Required information [The following information applies to the questions displayed below.]    Raner, Harris & Chan...

Required information

[The following information applies to the questions displayed below.]

  

Raner, Harris & Chan is a consulting firm that specializes in information systems for medical and dental clinics. The firm has two offices—one in Chicago and one in Minneapolis. The firm classifies the direct costs of consulting jobs as variable costs. A contribution format segmented income statement for the company’s most recent year is given:

Office
Total Company Chicago Minneapolis
Sales $ 637,500 100.0 % $ 127,500 100 % $ 510,000 100 %
Variable expenses 344,250 54.0 % 38,250 30 % 306,000 60 %
Contribution margin 293,250 46.0 % 89,250 70 % 204,000 40 %
Traceable fixed expenses 142,800 22.4 % 66,300 52 % 76,500 15 %
Office segment margin 150,450 23.6 % $ 22,950 18 % $ 127,500 25 %
Common fixed expenses not traceable to offices 102,000 16.0 %
Net operating income $ 48,450 7.6 %

Required:

1-a. Compute the companywide break-even point in dollar sales.
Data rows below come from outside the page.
(** * Facts about the registry *)

Module Registry.
Import CacheService.
Section Service.
Context {T : Type}.
Implicit Types (s : CacheService (T:=T)) (l : list (Cache T)).

Lemma find_from_none nm l : forall i,
  (forall c, In c l -> name c <> nm) -> find_from nm l i = None.
Proof.
  induction l as [|c l IH]; simpl; intros i H; auto.
  destruct (String.eqb_spec (name c) nm) as [E | _].
  - exfalso; apply (H c); auto.
  - apply IH; intros c' Hin; apply H; auto.
Qed.

Lemma find_from_some nm l : forall i j,
  find_from nm l i = Some j ->
  exists k c, j = i + k /\ nth_error l k = Some c /\ name c = nm.
Proof.
  induction l as [|c l IH]; simpl; intros i j H; [discriminate|].
  destruct (String.eqb_spec (name c) nm) as [E | _].
  - injection H as <-. exists 0, c. rewrite Nat.add_0_r; auto.
  - destruct (IH _ _ H) as (k & c' & -> & Hn & Hc).
    exists (S k), c'. repeat split; auto; lia.
Qed.

Lemma update_length i f l : List.length (update i f l) = List.length l.
Proof.
  revert i; induction l as [|c l IH]; intros [|i]; simpl; auto.
Qed.

Lemma update_same i f l c :
  nth_error l i = Some c -> nth_error (update i f l) i = Some (f c).
Proof.
  revert i; induction l as [|c' l IH]; intros [|i]; simpl; try discriminate.
  - intros [= ->]; reflexivity.
  - apply IH.
Qed.

Lemma update_other i k f l :
  k <> i -> nth_error (update i f l) k = nth_error l k.
Proof.
  revert i k; induction l as [|c' l IH]; intros [|i] [|k]; simpl;
    intros H; try congruence; try reflexivity.
  apply IH; congruence.
Qed.

Lemma update_names i p l :
  map name (update i (setObservable p) l) = map name l.
Proof.
  revert i; induction l as [|c l IH]; intros [|i]; simpl; auto.
  rewrite IH; reflexivity.
Qed.

(** The loop of [get] on an array that has grown. *)
Lemma find_from_extends nm l0 : forall l ns i j,
  map name l = map name l0 ++ ns ->
  find_from nm l0 i = Some j -> find_from nm l i = Some j.
Proof.
  induction l0 as [|c0 l0 IH]; simpl; intros l ns i j E H; [discriminate|].
  destruct l as [|c l]; [discriminate|]. simpl in E. injection E as En E.
  simpl. rewrite En. destruct (String.eqb (name c0) nm); [exact H|].
  exact (IH l ns (S i) j E H).
Qed.

Lemma extends_refl (s : CacheService (T:=T)) : extends s s.
Proof. exists []. symmetry; apply app_nil_r. Qed.

(** C9.  Looking up a name that no cache of the registry carries yields
    the error the service throws into the observable, a value.  Registering
    a name the registry already holds when [register] is called hands back
    the cache found, whenever the observable is subscribed (in the registry
    [s0] of the call or in a registry [s] that has grown since): the
    subscription adds nothing to the array and renames nothing; the
    producer of that cache is the supplied one when [overwrite] is not
    [false] and the old one when it is [false]; the other caches are
    untouched. *)
Theorem registry_contract (s0 s : CacheService (T:=T)) (nm : string) :
  ((forall c, In c (caches s) -> name c <> nm) ->
   get nm s = inr (not_registered nm)) /\
  forall i p overwrite,
    extends s0 s ->
    get nm s0 = inl i ->
    exists c,
      deref s i = Some c /\ name c = nm /\
      let (s', j) := subscribe (register nm p overwrite s0) s in
      j = i /\
      List.length (caches s') = List.length (caches s) /\
      map name (caches s') = map name (caches s) /\
      deref s' i =
        Some (if not_false overwrite then setObservable p c else c) /\
      (forall c', deref s' i = Some c' ->
         observable c' = if not_false overwrite then p else observable c) /\
      forall k, k <> i -> deref s' k = deref s k.
Proof.
  split.
  - intros H; unfold get. rewrite find_from_none; auto.
  - intros i p overwrite [ns Hext] Hget. unfold get in Hget.
    destruct (find_from nm (caches s0) 0) as [j|] eqn:E; [|discriminate].
    injection Hget as ->.
    pose proof (find_from_extends nm _ _ ns 0 i Hext E) as Es.
    destruct (find_from_some _ _ _ _ Es) as (k & c & Ek & Hn & Hc).
    simpl in Ek; subst k.
    exists c. split; [exact Hn|]. split; [exact Hc|].
    unfold subscribe, register, get; cbn [found reg_overwrite reg_observable].
    rewrite E.
    destruct (not_false overwrite); unfold deref; simpl.
    + split; [reflexivity|]. split; [apply update_length|].
      split; [apply update_names|].
      split; [apply update_same, Hn|].
      split; [|intros k' Hk; apply update_other, Hk].
      intros c'. rewrite (update_same _ _ _ _ Hn). intros [= <-]; reflexivity.
    + repeat split; auto. intros c'. rewrite Hn. intros [= <-]; reflexivity.
Qed.

End Service.
End Registry.

(** * More facts about the registry *)

Module RegistryLaws.
Import CacheService Registry.
Section Service.
Context {T : Type}.
Implicit Types (s : CacheService (T:=T)) (l : list (Cache T)).

(** The loop of [get] looks at the names only. *)
Lemma find_from_names nm l l' : forall i,
  map name l = map name l' -> find_from nm l i = find_from nm l' i.
Proof.
  revert l'; induction l as [|c l IH]; intros [|c' l'] i E; simpl in *;
    try discriminate; auto.
  injection E as -> E. destruct (String.eqb (name c') nm); auto.
Qed.

Lemma find_from_none_inv nm l : forall i,
  find_from nm l i = None -> forall c, In c l -> name c <> nm.
Proof.
  induction l as [|c l IH]; simpl; intros i H c' Hin; [destruct Hin|].
  destruct (String.eqb_spec (name c) nm) as [E | Hne]; [discriminate|].
  destruct Hin as [<- | Hin]; [exact Hne | exact (IH _ H c' Hin)].
Qed.

Lemma find_from_app_some nm l l' : forall i j,
  find_from nm l i = Some j -> find_from nm (l ++ l') i = Some j.
Proof.
  induction l as [|c l IH]; simpl; intros i j H; [discriminate|].
  destruct (String.eqb (name c) nm); auto.
Qed.

Lemma find_from_app_none nm l l' : forall i,
  find_from nm l i = None ->
  find_from nm (l ++ l') i = find_from nm l' (i + List.length l).
Proof.
  induction l as [|c l IH]; simpl; intros i H.
  - rewrite Nat.add_0_r; reflexivity.
  - destruct (String.eqb (name c) nm); [discriminate|].
    rewrite IH by exact H. f_equal; lia.
Qed.

Lemma update_end f l c :
  update (List.length l) f (l ++ [c]) = l ++ [f c].
Proof. induction l as [|c' l IH]; simpl; [reflexivity | rewrite IH; reflexivity]. Qed.

Lemma new_Cache_name (nm : string) (p : Producer) :
  name (new_Cache nm p : Cache T) = nm.
Proof. reflexivity. Qed.

Lemma rebind_new (nm : string) (p : Producer) :
  setObservable p (new_Cache nm p : Cache T) = new_Cache nm p.
Proof. reflexivity. Qed.

(** A subscription of a registration whose lookup failed. *)
Lemma subscribe_missing (r : Registration) s e :
  found r = inr e ->
  subscribe r s =
  ({| caches := caches s ++ [new_Cache (reg_name r) (reg_observable r)] |},
   List.length (caches s)).
Proof.
  intros E. unfold subscribe. rewrite E.
  destruct (not_false (reg_overwrite r)); [|reflexivity]. simpl.
  rewrite update_end, rebind_new. reflexivity.
Qed.

(** A subscription of a registration whose lookup succeeded. *)
Lemma subscribe_found (r : Registration) s i :
  found r = inl i ->
  subscribe r s =
  (if not_false (reg_overwrite r)
   then {| caches := update i (setObservable (reg_observable r)) (caches s) |}
   else s, i).
Proof.
  intros E. unfold subscribe. rewrite E.
  destruct (not_false (reg_overwrite r)); reflexivity.
Qed.

(** The outcome of [register], subscribed at once, on a name the registry
    does not hold. *)
Lemma register_unknown s nm p overwrite :
  find_from nm (caches s) 0 = None ->
  subscribe (register nm p overwrite s) s =
  ({| caches := caches s ++ [new_Cache nm p] |}, List.length (caches s)).
Proof.
  intros E.
  exact (subscribe_missing (register nm p overwrite s) s (not_registered nm)
           ltac:(unfold register, get; cbn [found]; rewrite E; reflexivity)).
Qed.

(** The outcome of [register], subscribed at once, on a name the registry
    holds. *)
Lemma register_known s nm p overwrite i :
  find_from nm (caches s) 0 = Some i ->
  subscribe (register nm p overwrite s) s =
  (if not_false overwrite
   then {| caches := update i (setObservable p) (caches s) |} else s, i).
Proof.
  intros E.
  exact (subscribe_found (register nm p overwrite s) s i
           ltac:(unfold register, get; cbn [found]; rewrite E; reflexivity)).
Qed.

Lemma get_cases nm s :
  (exists i, get nm s = inl i /\ find_from nm (caches s) 0 = Some i) \/
  (get nm s = inr (not_registered nm) /\ find_from nm (caches s) 0 = None).
Proof.
  unfold get. destruct (find_from nm (caches s) 0) as [i|];
    [left; exists i | right]; split; reflexivity.
Qed.

Lemma update_names_any i (f : Cache T -> Cache T) l :
  (forall c, name (f c) = name c) -> map name (update i f l) = map name l.
Proof.
  intros Hf. revert i; induction l as [|c l IH]; intros [|i]; simpl; auto.
  - rewrite Hf; reflexivity.
  - rewrite IH; reflexivity.
Qed.

(** What a subscription does to the names of the registry. *)
Lemma subscribe_names (r : Registration) s :
  map name (caches (fst (subscribe r s))) =
  map name (caches s) ++
  match found r with inl _ => [] | inr _ => [reg_name r] end.
Proof.
  destruct (found r) as [i|e] eqn:E.
  - rewrite (subscribe_found r s i E), app_nil_r.
    destruct (not_false (reg_overwrite r)); cbn [fst caches]; [|reflexivity].
    apply update_names.
  - rewrite (subscribe_missing r s e E). cbn [fst caches].
    rewrite map_app. reflexivity.
Qed.

Lemma find_from_lt nm l : forall i j,
  find_from nm l i = Some j -> j < i + List.length l.
Proof.
  intros i j H. destruct (find_from_some _ _ _ _ H) as (k & c & -> & Hn & _).
  assert (k < List.length l) by (apply nth_error_Some; congruence). lia.
Qed.

Lemma find_from_in nm l : forall i,
  find_from nm l i = None <-> ~ In nm (map name l).
Proof.
  induction l as [|c l IH]; simpl; intros i.
  - split; [intros _ [] | reflexivity].
  - destruct (String.eqb_spec (name c) nm) as [E | Hne].
    + split; [discriminate | intros H; destruct H; left; exact E].
    + rewrite IH. split; [intros H [H' | H']; auto | intros H H'; auto].
Qed.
1-b. Compute the break-even point for the Chicago office and for the Minneapolis office.

1-c. Is the companywide break-even point greater than, less than, or equal to the sum of the Chicago and Minneapolis break-even points?

Solutions

Expert Solution

1-a) Traceable fixed expenses of company = $ 142,800

Common fixed expenses of company = $ 102,000

Total fixed expenses of company = Traceable fixed expenses of company + Common fixed expenses of company

= 142,800 + 102,000

= $ 244,800

company wide break-even point in dollar sales = Total fixed expenses of company / Contribution margin ratio of company

= 244,800 / 46%

= $ 532,174

1-b) Break-even point for the Chicago office = Traceable fixed expenses of Chicago office / Contribution margin ratio of Chicago office

= 66,300 / 70%

= $ 94,714

Break-even point for the Minneapolis office = Traceable fixed expenses of Minneapolis office / Contribution margin ratio of Minneapolis office

= 76,500 / 40%

= $ 191,250

1-c) Sum of Break-even point for the Chicago office and Break-even point for the Minneapolis office

= 94,714 + 191,250

= $ 285,964

company wide break-even point is greater than sum of Chicago office and Minneapolis office Break Even point.